-- MATERIAL PROVIDED follows --

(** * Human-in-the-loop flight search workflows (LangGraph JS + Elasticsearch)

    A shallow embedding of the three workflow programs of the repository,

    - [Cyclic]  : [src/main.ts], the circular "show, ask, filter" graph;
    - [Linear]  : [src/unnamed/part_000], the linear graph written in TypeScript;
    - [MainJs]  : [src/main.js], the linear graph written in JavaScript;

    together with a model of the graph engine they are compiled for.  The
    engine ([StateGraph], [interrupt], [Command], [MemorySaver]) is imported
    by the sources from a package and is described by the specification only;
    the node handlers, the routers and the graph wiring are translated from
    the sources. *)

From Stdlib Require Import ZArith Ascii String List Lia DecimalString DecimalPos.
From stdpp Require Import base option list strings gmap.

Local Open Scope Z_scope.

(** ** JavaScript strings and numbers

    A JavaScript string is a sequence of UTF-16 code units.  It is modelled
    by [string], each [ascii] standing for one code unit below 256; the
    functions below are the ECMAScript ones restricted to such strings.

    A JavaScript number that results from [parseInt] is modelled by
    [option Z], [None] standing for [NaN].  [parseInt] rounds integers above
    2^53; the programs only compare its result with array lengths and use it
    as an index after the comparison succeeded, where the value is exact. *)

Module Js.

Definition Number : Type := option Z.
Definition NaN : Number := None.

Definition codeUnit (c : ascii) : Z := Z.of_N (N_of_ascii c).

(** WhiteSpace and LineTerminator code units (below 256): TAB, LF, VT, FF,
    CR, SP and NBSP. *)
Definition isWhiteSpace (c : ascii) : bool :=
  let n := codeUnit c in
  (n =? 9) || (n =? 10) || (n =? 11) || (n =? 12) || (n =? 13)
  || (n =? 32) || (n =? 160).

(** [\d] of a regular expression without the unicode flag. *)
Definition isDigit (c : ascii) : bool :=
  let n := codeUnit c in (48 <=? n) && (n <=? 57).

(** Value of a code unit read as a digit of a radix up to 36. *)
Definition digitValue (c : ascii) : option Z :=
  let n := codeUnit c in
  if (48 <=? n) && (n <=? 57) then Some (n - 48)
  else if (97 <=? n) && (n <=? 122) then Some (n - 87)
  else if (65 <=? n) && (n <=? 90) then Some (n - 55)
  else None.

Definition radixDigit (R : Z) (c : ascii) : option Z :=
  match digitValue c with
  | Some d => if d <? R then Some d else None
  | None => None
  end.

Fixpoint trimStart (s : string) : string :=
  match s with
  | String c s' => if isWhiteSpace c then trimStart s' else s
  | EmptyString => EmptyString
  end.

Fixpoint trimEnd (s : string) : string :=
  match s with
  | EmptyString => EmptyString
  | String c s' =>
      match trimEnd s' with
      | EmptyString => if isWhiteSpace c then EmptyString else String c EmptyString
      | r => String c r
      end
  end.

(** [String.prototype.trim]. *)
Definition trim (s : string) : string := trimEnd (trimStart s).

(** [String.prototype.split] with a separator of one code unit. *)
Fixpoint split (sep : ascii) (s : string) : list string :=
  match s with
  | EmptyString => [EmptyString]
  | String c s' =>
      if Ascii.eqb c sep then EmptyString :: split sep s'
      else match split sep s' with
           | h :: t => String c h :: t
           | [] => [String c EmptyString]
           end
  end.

-- MATERIAL PROVIDED concluded --

### WHAT THIS TASK INVOLVES:
The answer is every entry, repeated word for word.

### TASK SOLUTION:
(** * Human-in-the-loop flight search workflows (LangGraph JS + Elasticsearch)

    A shallow embedding of the three workflow programs of the repository,

    - [Cyclic]  : [src/main.ts], the circular "show, ask, filter" graph;
    - [Linear]  : [src/unnamed/part_000], the linear graph written in TypeScript;
    - [MainJs]  : [src/main.js], the linear graph written in JavaScript;

    together with a model of the graph engine they are compiled for.  The
    engine ([StateGraph], [interrupt], [Command], [MemorySaver]) is imported
    by the sources from a package and is described by the specification only;
    the node handlers, the routers and the graph wiring are translated from
    the sources. *)

From Stdlib Require Import ZArith Ascii String List Lia DecimalString DecimalPos.
From stdpp Require Import base option list strings gmap.

Local Open Scope Z_scope.

(** ** JavaScript strings and numbers

    A JavaScript string is a sequence of UTF-16 code units.  It is modelled
    by [string], each [ascii] standing for one code unit below 256; the
    functions below are the ECMAScript ones restricted to such strings.

    A JavaScript number that results from [parseInt] is modelled by
    [option Z], [None] standing for [NaN].  [parseInt] rounds integers above
    2^53; the programs only compare its result with array lengths and use it
    as an index after the comparison succeeded, where the value is exact. *)

Module Js.

Definition Number : Type := option Z.
Definition NaN : Number := None.

Definition codeUnit (c : ascii) : Z := Z.of_N (N_of_ascii c).

(** WhiteSpace and LineTerminator code units (below 256): TAB, LF, VT, FF,
    CR, SP and NBSP. *)
Definition isWhiteSpace (c : ascii) : bool :=
  let n := codeUnit c in
  (n =? 9) || (n =? 10) || (n =? 11) || (n =? 12) || (n =? 13)
  || (n =? 32) || (n =? 160).

(** [\d] of a regular expression without the unicode flag. *)
Definition isDigit (c : ascii) : bool :=
  let n := codeUnit c in (48 <=? n) && (n <=? 57).

(** Value of a code unit read as a digit of a radix up to 36. *)
Definition digitValue (c : ascii) : option Z :=
  let n := codeUnit c in
  if (48 <=? n) && (n <=? 57) then Some (n - 48)
  else if (97 <=? n) && (n <=? 122) then Some (n - 87)
  else if (65 <=? n) && (n <=? 90) then Some (n - 55)
  else None.

Definition radixDigit (R : Z) (c : ascii) : option Z :=
  match digitValue c with
  | Some d => if d <? R then Some d else None
  | None => None
  end.

Fixpoint trimStart (s : string) : string :=
  match s with
  | String c s' => if isWhiteSpace c then trimStart s' else s
  | EmptyString => EmptyString
  end.

Fixpoint trimEnd (s : string) : string :=
  match s with
  | EmptyString => EmptyString
  | String c s' =>
      match trimEnd s' with
      | EmptyString => if isWhiteSpace c then EmptyString else String c EmptyString
      | r => String c r
      end
  end.

(** [String.prototype.trim]. *)
Definition trim (s : string) : string := trimEnd (trimStart s).

(** [String.prototype.split] with a separator of one code unit. *)
Fixpoint split (sep : ascii) (s : string) : list string :=
  match s with
  | EmptyString => [EmptyString]
  | String c s' =>
      if Ascii.eqb c sep then EmptyString :: split sep s'
      else match split sep s' with
           | h :: t => String c h :: t
           | [] => [String c EmptyString]
           end
  end.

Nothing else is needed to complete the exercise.